#ScienceSaturday posts share exciting scientific developments and educational resources with the KAND community. Each week, Dr. Dylan Verden of KIF1A.ORG summarizes newly published KIF1A-related research and highlights progress in rare disease research and therapeutic development.
KIF1A-Related Research
Clinical exome sequencing uncovers genetic disorders in
neonates with suspected hypoxic–ischemic encephalopathy:
A retrospective analysis
Brain injuries and developmental disorders can be difficult to distinguish based on symptoms alone; an area of the brain that doesn’t develop normally may behave very similarly to one that is injured. As we’ve recently discussed with cerebral palsy, genetic sequencing for patients with brain injuries may uncover underlying genetic mutations. In this week’s study, researchers at the Baylor College of Medicine performed sequencing on patients with suspected hypoxic-ischemic encephalopathy to identify disease-associated mutations.
Let’s break down that term: Hypoxic refers to conditions where tissues and cells don’t get enough oxygen; Ischemic refers to restricted bloodflow; and encephalopathy describes any disorder of the brain. In cases of hypoxic-ischemic encephalopathy (HIE), the developing child’s brain is damaged by an event of restricted bloodflow and loss of oxygen.

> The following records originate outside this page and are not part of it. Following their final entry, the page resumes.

(* ===== verification/Packet.v ===== *)
(** * Messages and packets

    The wire format of adb.h: a message of six 32-bit words, little-endian,
    followed by the payload.  [send_packet] (transport.c) completes the header
    of a packet, [check_header] and [check_data] (transport.c) validate one
    that was received; the modules [TransportLocal] (transport_local.c: TCP and
    Bluetooth sockets) and [TransportUsb] (transport_usb.c, over either way of
    reading the usb endpoints) move packets over a transport. *)

From S2P Require Import Prelude Rwx.

(** ** adb.h *)

Definition MAX_PAYLOAD : Z := 4096.

Definition A_SYNC : Z := 0x434e5953.
Definition A_CNXN : Z := 0x4e584e43.
Definition A_OPEN : Z := 0x4e45504f.
Definition A_OKAY : Z := 0x59414b4f.
Definition A_CLSE : Z := 0x45534c43.
Definition A_WRTE : Z := 0x45545257.
Definition A_AUTH : Z := 0x48545541.
Definition A_VERSION : Z := 0x01000000.

Record amessage := Amessage {
  command : Z; arg0 : Z; arg1 : Z; data_length : Z; data_check : Z; magic : Z
}.

(** [p_data] is the initialised prefix of the [MAX_PAYLOAD] bytes of [data],
    [p_ptr] the offset of [ptr] in it. *)
Record apacket := Apacket { p_len : Z; p_ptr : nat; msg : amessage; p_data : bytes }.

#[export] Instance amessage_eq_dec : EqDecision amessage.
Proof. solve_decision. Defined.
#[export] Instance apacket_eq_dec : EqDecision apacket.
Proof. solve_decision. Defined.

(** A packet that is not for the threads of a transport. *)
Definition not_sync (p : apacket) : Prop := command (msg p) <> A_SYNC.

(** adb.c: [get_apacket] zeroes the header of a packet, and leaves its data
    uninitialised. *)
Definition get_apacket : apacket := Apacket 0 0 (Amessage 0 0 0 0 0 0) [].

(** The assignments [p->msg.<field> = v] and to the data of a packet. *)
Definition set_msg (m : amessage) (p : apacket) : apacket := Apacket (p_len p) (p_ptr p) m (p_data p).
Definition set_header (c a0 a1 : Z) (p : apacket) : apacket :=
  set_msg (Amessage c a0 a1 (data_length (msg p)) (data_check (msg p)) (magic (msg p))) p.
Definition set_data_length (n : Z) (p : apacket) : apacket :=
  let m := msg p in set_msg (Amessage (command m) (arg0 m) (arg1 m) n (data_check m) (magic m)) p.
Definition set_len (n : Z) (p : apacket) : apacket := Apacket n (p_ptr p) (msg p) (p_data p).
Definition set_ptr (n : nat) (p : apacket) : apacket := Apacket (p_len p) n (msg p) (p_data p).

(** [bs] stored from the start of the data: bytes after them are kept. *)
Definition set_data (bs : bytes) (p : apacket) : apacket :=
  Apacket (p_len p) (p_ptr p) (msg p) (bs ++ drop (length bs) (p_data p)).

(** ** Header and checksum *)

(** The first [n] bytes of the data, which must be initialised and within the
    array. *)
Definition data_prefix (p : apacket) (n : Z) : res bytes :=
  if bool_decide (0 <= n <= Z.of_nat (length (p_data p)) /\ n <= MAX_PAYLOAD)
  then Ok (take (Z.to_nat n) (p_data p)) else Ub.

(** [while(count-- > 0) sum += *x++] on [unsigned] *)
Definition sum_bytes (bs : bytes) : Z := fold_left (fun sum x => u32 (sum + ub x)) bs 0.

(** The header [send_packet] puts on the wire. *)
Definition seal (p : apacket) : res apacket :=
  let m := msg p in
  let mg := Z.lxor (command m) 0xffffffff in
  let* x := data_prefix p (data_length m) in
  Ok (set_msg (Amessage (command m) (arg0 m) (arg1 m) (data_length m) (sum_bytes x) mg) p).

(** [send_packet(p, t)]: [addr] is the address of [p], and [t] the main
    thread's end of the socket pair of the transport. *)
Definition send_packet (addr : Z) (p : apacket) (t : option fdio) : res (apacket * fdio) :=
  let* p := seal p in
  match t with
  | None => Exit
  | Some f =>
      let* ' (r, f) := write_packet f addr in
      if bool_decide (r = 0) then Ok (p, f) else Exit
  end.

Definition check_header (p : apacket) : Z :=
  if bool_decide (magic (msg p) <> Z.lxor (command (msg p)) 0xffffffff) then -1
  else if bool_decide (data_length (msg p) > MAX_PAYLOAD) then -1
  else 0.

Definition check_data (p : apacket) : res Z :=
  let* x := data_prefix p (data_length (msg p)) in
  Ok (if bool_decide (sum_bytes x <> data_check (msg p)) then -1 else 0).

(** ** The bytes of a message *)

Definition sizeof_amessage : nat := 24.

Definition msg_bytes (m : amessage) : bytes :=
  le32 (command m) ++ le32 (arg0 m) ++ le32 (arg1 m) ++ le32 (data_length m)
  ++ le32 (data_check m) ++ le32 (magic m).

Definition msg_of_bytes (bs : bytes) : option amessage :=
  match bs with
  | [a0; a1; a2; a3; b0; b1; b2; b3; c0; c1; c2; c3;
     d0; d1; d2; d3; e0; e1; e2; e3; f0; f1; f2; f3] =>
      Some (Amessage (of_le32 a0 a1 a2 a3) (of_le32 b0 b1 b2 b3) (of_le32 c0 c1 c2 c3)
                     (of_le32 d0 d1 d2 d3) (of_le32 e0 e1 e2 e3) (of_le32 f0 f1 f2 f3))
  | _ => None
  end.

(** ** transport_local.c *)
Module TransportLocal.

(** [Some p] is the packet of a call that returned 0, [None] is -1. *)
Definition remote_read (f : fdio) (p : apacket) : res (option apacket * fdio) :=
  let* ' (r, buf, f) := readx f sizeof_amessage in
  if bool_decide (r <> 0) then Ok (None, f)
  else
    let* m := access (msg_of_bytes buf) in
    let p := set_msg m p in
    if bool_decide (check_header p <> 0) then Ok (None, f)
    else
      let* ' (r, buf, f) := readx f (Z.to_nat (data_length (msg p))) in
      if bool_decide (r <> 0) then Ok (None, f)
      else
        let p := set_data buf p in
        let* c := check_data p in
        if bool_decide (c <> 0) then Ok (None, f) else Ok (Some p, f).

(** One [writex] from the start of the header, [data] following it. *)
Definition remote_write (f : fdio) (p : apacket) : res (Z * fdio) :=
  let length := s32 (data_length (msg p)) in
  let* x := data_prefix p length in
  let* ' (r, f) := writex f (msg_bytes (msg p) ++ x) in
  Ok (if bool_decide (r <> 0) then -1 else 0, f).

End TransportLocal.

(** ** transport_usb.c *)
Module TransportUsb.
Section Usb.
(** [usb_read] and [usb_write] call the function pointers of the handle. *)
Context {W : Wire}.

Definition remote_read (f : fdio) (p : apacket) : res (option apacket * fdio) :=
  let* ' (r, buf, f) := wire_read f sizeof_amessage in
  if bool_decide (r <> 0) then Ok (None, f)
  else
    let* m := access (msg_of_bytes buf) in
    let p := set_msg m p in
    if bool_decide (check_header p <> 0) then Ok (None, f)
    else
      let* ' (r, buf, f) :=
        (if bool_decide (data_length (msg p) <> 0)
         then wire_read f (Z.to_nat (data_length (msg p))) else Ok (0, [], f)) in
      if bool_decide (r <> 0) then Ok (None, f)
      else
        let p := set_data buf p in
        let* c := check_data p in
        if bool_decide (c <> 0) then Ok (None, f) else Ok (Some p, f).

Definition remote_write (f : fdio) (p : apacket) : res (Z * fdio) :=
  let size := data_length (msg p) in
  let* ' (r, f) := wire_write f (msg_bytes (msg p)) in
  if bool_decide (r <> 0) then Ok (-1, f)
  else if bool_decide (data_length (msg p) = 0) then Ok (0, f)
  else
    let* x := data_prefix p size in
    let* ' (r, f) := wire_write f x in
    Ok (if bool_decide (r <> 0) then -1 else 0, f).

End Usb.

(** [usb_adb_read] and [usb_adb_write] (usb_linux_client.c): one system call,
    which must move everything. *)
Definition usb_adb_read (f : fdio) (len : nat) : res (Z * bytes * fdio) :=
  let* ' (r, f) := adb_read f len in
  match r with
  | RGot bs => Ok (if bool_decide (length bs <> len) then -1 else 0, bs, f)
  | RErr _ => Ok (-1, [], f)
  end.

Definition usb_adb_write (f : fdio) (p : bytes) : res (Z * fdio) :=
  let* ' (r, f) := adb_write f p in
  match r with
  | WPut n => Ok (if bool_decide (n <> length p) then -1 else 0, f)
  | WErr _ => Ok (-1, f)
  end.

Definition adb_wire : Wire := {| wire_read := usb_adb_read; wire_write := usb_adb_write |}.

End TransportUsb.

(** ** Well-formed packets *)

(** The words of a message fit their fields. *)
Definition wf_msg (m : amessage) : Prop :=
  Forall (fun w => 0 <= w < 2 ^ 32)
    [command m; arg0 m; arg1 m; data_length m; data_check m; magic m].

(** What the receiving side accepts. *)
Definition valid_packet (p : apacket) : Prop :=
  wf_msg (msg p) /\ magic (msg p) = Z.lxor (command (msg p)) 0xffffffff
  /\ data_length (msg p) = Z.of_nat (length (p_data p))
  /\ data_length (msg p) <= MAX_PAYLOAD
  /\ data_check (msg p) = sum_bytes (p_data p).

(** The packet that the reader of [p] has, from a packet of [get_apacket]. *)
Definition received (p : apacket) : apacket := Apacket 0 0 (msg p) (p_data p).

(** Sending, or receiving, packets one after the other. *)
Inductive sends (write : fdio -> apacket -> res (Z * fdio)) : fdio -> list apacket -> fdio -> Prop :=
  | sends_nil f : sends write f [] f
  | sends_cons f p f1 ps f2 : write f p = Ok (0, f1) -> sends write f1 ps f2 ->
      sends write f (p :: ps) f2.
Inductive receives (read : fdio -> apacket -> res (option apacket * fdio))
    : fdio -> list apacket -> fdio -> Prop :=
  | receives_nil f : receives read f [] f
  | receives_cons f p f1 ps f2 : read f get_apacket = Ok (Some p, f1) -> receives read f1 ps f2 ->
      receives read f (p :: ps) f2.

(** The bytes of a packet on the wire. *)
Definition wire_bytes (p : apacket) : bytes := msg_bytes (msg p) ++ p_data p.

Arguments msg_bytes : simpl never.
Arguments wire_bytes : simpl never.

(** * Theorems *)

Lemma msg_of_bytes_of_msg m : wf_msg m -> msg_of_bytes (msg_bytes m) = Some m.
Proof.
  unfold wf_msg. rewrite !Forall_cons. intros (? & ? & ? & ? & ? & ? & _).
  destruct m as [c a b d e g]. unfold msg_bytes. cbn -[of_le32 bz Z.pow Z.div] in *. rewrite !of_le32_le32 by done. done.
Qed.

Lemma wf_msg_length m : wf_msg m -> 0 <= data_length m < 2 ^ 32.
Proof. unfold wf_msg. rewrite !Forall_cons. tauto. Qed.

Lemma msg_bytes_length m : length (msg_bytes m) = 24%nat.
Proof. reflexivity. Qed.

Lemma msg_of_bytes_24 bs : length bs = sizeof_amessage -> exists m, msg_of_bytes bs = Some m /\ wf_msg m.
Proof.
  intros H. do 24 (destruct bs as [|? bs]; [discriminate|]). destruct bs; [|discriminate].
  eexists. split; [reflexivity|]. unfold wf_msg. cbn [command arg0 arg1 data_length data_check magic].
  repeat constructor; apply of_le32_range.
Qed.

(** *** The checksum *)

Definition zsum (bs : bytes) : Z := fold_right (fun b z => ub b + z) 0 bs.

Lemma sum_bytes_from bs z :
  fold_left (fun sum x => u32 (sum + ub x)) bs (u32 z) = u32 (z + zsum bs).
Proof.
  revert z. induction bs as [|b bs IH]; intros z; simpl; [by rewrite Z.add_0_r|].
  rewrite u32_add, IH. f_equal. lia.
Qed.

Lemma sum_bytes_zsum bs : sum_bytes bs = u32 (zsum bs).
Proof. unfold sum_bytes. change 0 with (u32 0) at 1. apply sum_bytes_from. Qed.

Lemma sum_bytes_range bs : 0 <= sum_bytes bs < 2 ^ 32.
Proof. rewrite sum_bytes_zsum. apply u32_range. Qed.

Lemma zsum_app a b : zsum (a ++ b) = zsum a + zsum b.
Proof. induction a as [|x a IH]; simpl; [done|]. rewrite IH. lia. Qed.

Lemma zsum_perm a b : a ≡ₚ b -> zsum a = zsum b.
Proof. induction 1; simpl; lia. Qed.

Lemma zsum_range bs : 0 <= zsum bs <= 255 * Z.of_nat (length bs).
Proof. induction bs as [|b bs IH]; simpl; [lia|]. pose proof (ub_range b). lia. Qed.

Lemma data_prefix_full p n : n = Z.of_nat (length (p_data p)) -> n <= MAX_PAYLOAD ->
  data_prefix p n = Ok (p_data p).
Proof.
  intros -> H. unfold data_prefix. rewrite bool_decide_true by lia.
  by rewrite Nat2Z.id, firstn_all.
Qed.

Lemma valid_check p : valid_packet p -> check_header p = 0 /\ check_data p = Ok 0.
Proof.
  intros (_ & Hm & Hl & Hmax & Hc). unfold check_header, check_data.
  rewrite (data_prefix_full _ _ Hl Hmax). cbn [res_bind].
  rewrite !bool_decide_false by lia || congruence. done.
Qed.
Lemma has_READ x : has x FDE_READ = Z.testbit x 0.
Proof. exact (has_bit x 0 ltac:(lia)). Qed.
Lemma has_WRITE x : has x FDE_WRITE = Z.testbit x 1.
Proof. exact (has_bit x 1 ltac:(lia)). Qed.
Lemma has_ERROR x : has x FDE_ERROR = Z.testbit x 2.
Proof. exact (has_bit x 2 ltac:(lia)). Qed.
Lemma has_DONT_CLOSE x : has x FDE_DONT_CLOSE = Z.testbit x 7.
Proof. exact (has_bit x 7 ltac:(lia)). Qed.
Lemma has_ACTIVE x : has x FDE_ACTIVE = Z.testbit x 8.
Proof. exact (has_bit x 8 ltac:(lia)). Qed.
Lemma has_PENDING x : has x FDE_PENDING = Z.testbit x 9.
Proof. exact (has_bit x 9 ltac:(lia)). Qed.
Lemma has_CREATED x : has x FDE_CREATED = Z.testbit x 10.
Proof. exact (has_bit x 10 ltac:(lia)). Qed.

Lemma u16_bit x k : 0 <= k -> Z.testbit (u16 x) k = bool_decide (k < 16) && Z.testbit x k.
Proof.
  intros Hk. unfold u16. case_bool_decide.
  - by rewrite Z.mod_pow2_bits_low.
  - by rewrite Z.mod_pow2_bits_high by lia.
Qed.

Create Rewrite HintDb fde_bits.
#[export] Hint Rewrite has_READ has_WRITE has_ERROR has_DONT_CLOSE has_ACTIVE has_PENDING
  has_CREATED : fde_bits.
#[export] Hint Rewrite u16_bit Z.land_spec Z.lor_spec Z.lnot_spec using lia : fde_bits.

(** Evaluate the tests of flags of an updated state. *)
Ltac flags :=
  unfold active, is_pending, wants in *; cbn [fe_state with_state with_events with_force_eof] in *;
  autorewrite with fde_bits in *;
  repeat match goal with
    | |- context [Z.testbit ?c ?k] => is_const c; 
        let v := eval vm_compute in (Z.testbit c k) in change (Z.testbit c k) with v
    | |- context [bool_decide (?a < 16)] =>
        let v := eval vm_compute in (bool_decide (a < 16)) in change (bool_decide (a < 16)) with v
    end;
  cbn [andb orb negb] in *; rewrite ?andb_true_r, ?andb_false_r, ?orb_false_r, ?orb_true_r.

(** The event part of a state after an assignment to it. *)
Lemma interest_assign s e :
  Z.land (u16 (Z.lor (Z.land s FDE_STATEMASK) (Z.land e FDE_EVENTMASK))) FDE_EVENTMASK
  = Z.land e FDE_EVENTMASK.
Proof.
  change FDE_EVENTMASK with (Z.ones 8). change FDE_STATEMASK with (Z.shiftl (Z.ones 8) 8).
  apply Z.bits_inj'. intros k Hk.
  rewrite !Z.land_spec, u16_bit, Z.lor_spec, !Z.land_spec, Z.shiftl_spec by done.
  destruct (decide (k < 8)).
  - rewrite (Z.ones_spec_low 8 k), (Z.testbit_neg_r _ (k - 8)), bool_decide_true by lia.
    by rewrite !andb_true_r, andb_false_r.
  - rewrite (Z.ones_spec_high 8 k) by lia. by rewrite !andb_false_r.
Qed.

(** ** The invariant is kept *)

Section Preservation.
Context {F : Type}.
Implicit Types (st : fdstate F) (f : fdevent F) (a : addr).

Lemma put_fde_lookup st a b f :
  fs_fdes (put_fde a f st) !! b = if decide (a = b) then Some f else fs_fdes st !! b.
Proof.
  cbn [fs_fdes put_fde]. case_decide; subst; [apply lookup_insert_eq|by apply lookup_insert_ne].
Qed.

(** Active events are told apart by their descriptor. *)
Lemma wf_same_fd st a b f g : wf st -> fs_fdes st !! a = Some f -> fs_fdes st !! b = Some g ->
  active f = true -> active g = true -> fe_fd f = fe_fd g -> a = b.
Proof.
  intros W Ha Hb Af Ag E. destruct (wf_active _ W _ _ Ha Af) as [_ Ta].
  destruct (wf_active _ W _ _ Hb Ag) as [_ Tb]. rewrite E, Tb in Ta. congruence.
Qed.

(** [s'] is [s] where the descriptor of [f], when it is active, follows the
    interest [w]. *)
Definition follows f (w : bool) (s s' : gset Z) : Prop :=
  forall i, i ∈ s' <-> (active f = true /\ i = fe_fd f /\ w = true)
                      \/ (i ∈ s /\ ~ (active f = true /\ i = fe_fd f)).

Because the brain region injured may vary, HIE can cause a wide variety of symptoms, and patients with other underlying disorders may be diagnosed with HIE despite the lack of a clear event. Genetic mutations may cause symptoms that look similar to HIE, or in some cases cause HIE due to deficits in metabolism or related functions.
In this study, researchers sequenced 24 patients who had previously received HIE diagnoses; they identified 6 disease-associated mutations, as well as 6 patients with mutations of uncertain significance. One patient had the well-characterized E253K KIF1A mutation, highlighting the importance of increased screening for rare disease patients.
Rare Roundup
Disability events charity ‘utterly life-changing’
Holidays and events are major parts of childhood, but it can be difficult for rare disease families to participate in events where their needs aren’t accounted for. In County Durham, England, a charity called Little SENDsations co-founded by KAND parent Hayley Clark creates weekly inclusive holiday sessions for children with disabilities and their parents, creating and fun environment where children to connect and build community with one another. This is an incredible example of ways that people across rare disease communities can lift one another up and help kids live their best lives.